**WHAT YOU ARE ASKED TO DO**.
Using the listing below, retype exactly the lines starting at the one with "#[local] Open Scope Z_scope." and ending at the one with "let out_of_range := (Z.pos", and include both.
*** Opening MATERIAL SUPPLIED ***
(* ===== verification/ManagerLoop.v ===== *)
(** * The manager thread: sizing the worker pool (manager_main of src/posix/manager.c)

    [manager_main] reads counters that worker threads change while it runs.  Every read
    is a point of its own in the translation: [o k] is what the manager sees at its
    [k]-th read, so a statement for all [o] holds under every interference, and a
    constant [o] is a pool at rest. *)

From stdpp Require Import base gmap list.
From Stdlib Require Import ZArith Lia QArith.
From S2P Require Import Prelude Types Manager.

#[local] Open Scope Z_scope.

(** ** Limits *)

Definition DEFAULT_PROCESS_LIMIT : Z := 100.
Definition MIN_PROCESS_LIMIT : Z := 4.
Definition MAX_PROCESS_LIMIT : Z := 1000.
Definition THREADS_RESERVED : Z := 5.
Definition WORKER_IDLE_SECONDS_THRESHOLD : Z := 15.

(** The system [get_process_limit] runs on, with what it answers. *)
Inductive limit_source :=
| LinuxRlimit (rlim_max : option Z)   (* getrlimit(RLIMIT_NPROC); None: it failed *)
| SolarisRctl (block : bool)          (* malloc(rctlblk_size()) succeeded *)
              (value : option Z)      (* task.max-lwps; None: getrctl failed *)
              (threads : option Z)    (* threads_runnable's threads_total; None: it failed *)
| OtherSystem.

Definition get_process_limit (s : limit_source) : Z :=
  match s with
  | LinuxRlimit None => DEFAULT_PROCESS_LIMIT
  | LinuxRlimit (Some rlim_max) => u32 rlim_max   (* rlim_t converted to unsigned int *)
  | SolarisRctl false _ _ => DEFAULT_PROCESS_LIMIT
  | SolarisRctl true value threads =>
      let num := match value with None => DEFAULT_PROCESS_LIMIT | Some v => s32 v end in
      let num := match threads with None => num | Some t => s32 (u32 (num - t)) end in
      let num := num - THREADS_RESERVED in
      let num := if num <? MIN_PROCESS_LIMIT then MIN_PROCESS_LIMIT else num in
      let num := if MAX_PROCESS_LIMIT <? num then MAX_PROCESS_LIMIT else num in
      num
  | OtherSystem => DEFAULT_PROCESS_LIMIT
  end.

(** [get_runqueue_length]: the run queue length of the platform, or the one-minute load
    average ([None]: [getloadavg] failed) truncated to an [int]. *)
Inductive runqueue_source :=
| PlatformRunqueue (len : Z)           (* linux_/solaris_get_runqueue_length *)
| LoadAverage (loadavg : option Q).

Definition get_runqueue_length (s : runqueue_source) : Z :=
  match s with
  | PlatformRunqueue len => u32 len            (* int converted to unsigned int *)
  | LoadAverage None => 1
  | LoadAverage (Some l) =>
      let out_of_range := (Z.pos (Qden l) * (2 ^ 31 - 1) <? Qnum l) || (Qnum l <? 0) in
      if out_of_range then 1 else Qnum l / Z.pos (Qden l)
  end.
*** Closing MATERIAL SUPPLIED ***
**RESPONSE BELOW**.
#[local] Open Scope Z_scope.

(** ** Limits *)

Definition DEFAULT_PROCESS_LIMIT : Z := 100.
Definition MIN_PROCESS_LIMIT : Z := 4.
Definition MAX_PROCESS_LIMIT : Z := 1000.
Definition THREADS_RESERVED : Z := 5.
Definition WORKER_IDLE_SECONDS_THRESHOLD : Z := 15.

(** The system [get_process_limit] runs on, with what it answers. *)
Inductive limit_source :=
| LinuxRlimit (rlim_max : option Z)   (* getrlimit(RLIMIT_NPROC); None: it failed *)
| SolarisRctl (block : bool)          (* malloc(rctlblk_size()) succeeded *)
              (value : option Z)      (* task.max-lwps; None: getrctl failed *)
              (threads : option Z)    (* threads_runnable's threads_total; None: it failed *)
| OtherSystem.

Definition get_process_limit (s : limit_source) : Z :=
  match s with
  | LinuxRlimit None => DEFAULT_PROCESS_LIMIT
  | LinuxRlimit (Some rlim_max) => u32 rlim_max   (* rlim_t converted to unsigned int *)
  | SolarisRctl false _ _ => DEFAULT_PROCESS_LIMIT
  | SolarisRctl true value threads =>
      let num := match value with None => DEFAULT_PROCESS_LIMIT | Some v => s32 v end in
      let num := match threads with None => num | Some t => s32 (u32 (num - t)) end in
      let num := num - THREADS_RESERVED in
      let num := if num <? MIN_PROCESS_LIMIT then MIN_PROCESS_LIMIT else num in
      let num := if MAX_PROCESS_LIMIT <? num then MAX_PROCESS_LIMIT else num in
      num
  | OtherSystem => DEFAULT_PROCESS_LIMIT
  end.

(** [get_runqueue_length]: the run queue length of the platform, or the one-minute load
    average ([None]: [getloadavg] failed) truncated to an [int]. *)
Inductive runqueue_source :=
| PlatformRunqueue (len : Z)           (* linux_/solaris_get_runqueue_length *)
| LoadAverage (loadavg : option Q).

Definition get_runqueue_length (s : runqueue_source) : Z :=
  match s with
  | PlatformRunqueue len => u32 len            (* int converted to unsigned int *)
  | LoadAverage None => 1
  | LoadAverage (Some l) =>
      let out_of_range := (Z.pos (Qden l) * (2 ^ 31 - 1) <? Qnum l) || (Qnum l <? 0) in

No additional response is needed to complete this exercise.